WHAT IS REQUIRED: For the data that follows, state how many lines hold the string "KernelProcess", giving the number by itself.

━━ THE RECORDS

(** ** Signals *)

Definition notify_process_signalfds (p : KernelProcess) (info : SignalInfo) : MP unit :=
  pids ← with_env (signalfd_notify (p_files p) info); file_wake_all pids.

(** [process.signals.enqueue(info)] and the listeners it wakes *)
Definition signals_enqueue (p : KernelProcess) (info : SignalInfo) : MP KernelProcess :=
  let '(s, woken) := enqueue info (p_signals p) in
  _ ← wake_queue woken;
  mret (with_signals s p).

Definition queue_signal_for_running (pid : Z) (info : SignalInfo) : MP bool :=
  w ← mget;
  match running_cpu_of w pid with
  | None => mret false
  | Some _ => _ ← modify_pm (λ m, set_queued (<[pid := default [] (queued_signals m !! pid) ++ [info]]> (queued_signals m)) m); mret true
  end.

Fixpoint enqueue_each (p : KernelProcess) (l : list SignalInfo) : MP KernelProcess :=
  match l with
  | [] => mret p
  | info :: rest => p ← signals_enqueue p info; _ ← notify_process_signalfds p info; enqueue_each p rest
  end.

Definition drain_queued_signals (p : KernelProcess) : MP KernelProcess :=
  w ← mget;
  match queued_signals (pm w) !! id_pid (identity p) with
  | None => mret p
  | Some l => _ ← modify_pm (λ m, set_queued (delete (id_pid (identity p)) (queued_signals m)) m); enqueue_each p l
  end.

Definition sigchld_action (w : W) (parent : option Z) : option SignalAction :=
  parent ← parent; p ← processes (pm w) !! parent; action (Z.to_nat SIGCHLD) (p_signals p) (tables w).

Definition child_process_group (w : W) (pid : Z) : option Z :=
  match processes (pm w) !! pid with
  | Some p => Some (id_process_group (identity p))
  | None => match zombies (pm w) !! pid with
            | Some z => Some (z_process_group z)
            | None => running_process_group_of w pid
            end
  end.

Definition child_matches_wait_selector (w : W) (selector : WaitChildSelector) (child : Z) : bool :=
  match selector with
  | SelAny => true
  | SelPid pid => bool_decide (child = pid)
  | SelGroup g => bool_decide (child_process_group w child = Some g)
  end.

Definition child_event_matches_options (kind : ChildEventKind) (options : Z) : bool :=
  match kind with
  | EvExited _ => true
  | EvStopped _ => bool_decide (Z.land options 2 ≠ 0)
  | EvContinued => bool_decide (Z.land options 8 ≠ 0)
  end.

(** The [i32] of a status word. *)
Definition wait_status (kind : ChildEventKind) : Z :=
  match kind with
  | EvExited status => if decide (128 <= status) then status - 128 else Z.shiftl (Z.land status 0xff) 8
  | EvStopped signal => Z.lor (Z.shiftl signal 8) 0x7f
  | EvContinued => 0xffff
  end.

Definition interrupted_timer (now target rmtp flags : Z) : BlockResult :=
  let absolute := bool_decide (Z.land flags TIMER_ABSTIME ≠ 0) in
  if decide (now < target) then RTimer false (saturating_sub target now) rmtp absolute else RTimer true 0 rmtp absolute.

(** What a deliverable signal makes of a blocked process: the new process and
    whether it leaves the sets of blocked processes. *)
Definition interrupt (w : W) (p : KernelProcess) : option (KernelProcess * bool) :=
  match p_state p with
  | Blocked BSignalSuspend => Some (with_state Runnable (with_result (Some RSignalInterrupted) (with_signals (leave_sigsuspend (p_signals p)) p)), false)
  | Blocked (BTimer target _ rmtp flags) =>
      Some (with_state Runnable (with_result (Some (interrupted_timer (monotonic_nanos (env w)) target rmtp flags)) p), true)
  | Blocked (BPoll _) | Blocked (BFutex _ _ _) => Some (with_state Runnable (with_result (Some RSignalInterrupted) p), true)
  | _ => None
  end.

━━━━

EXERCISE RESULT: 5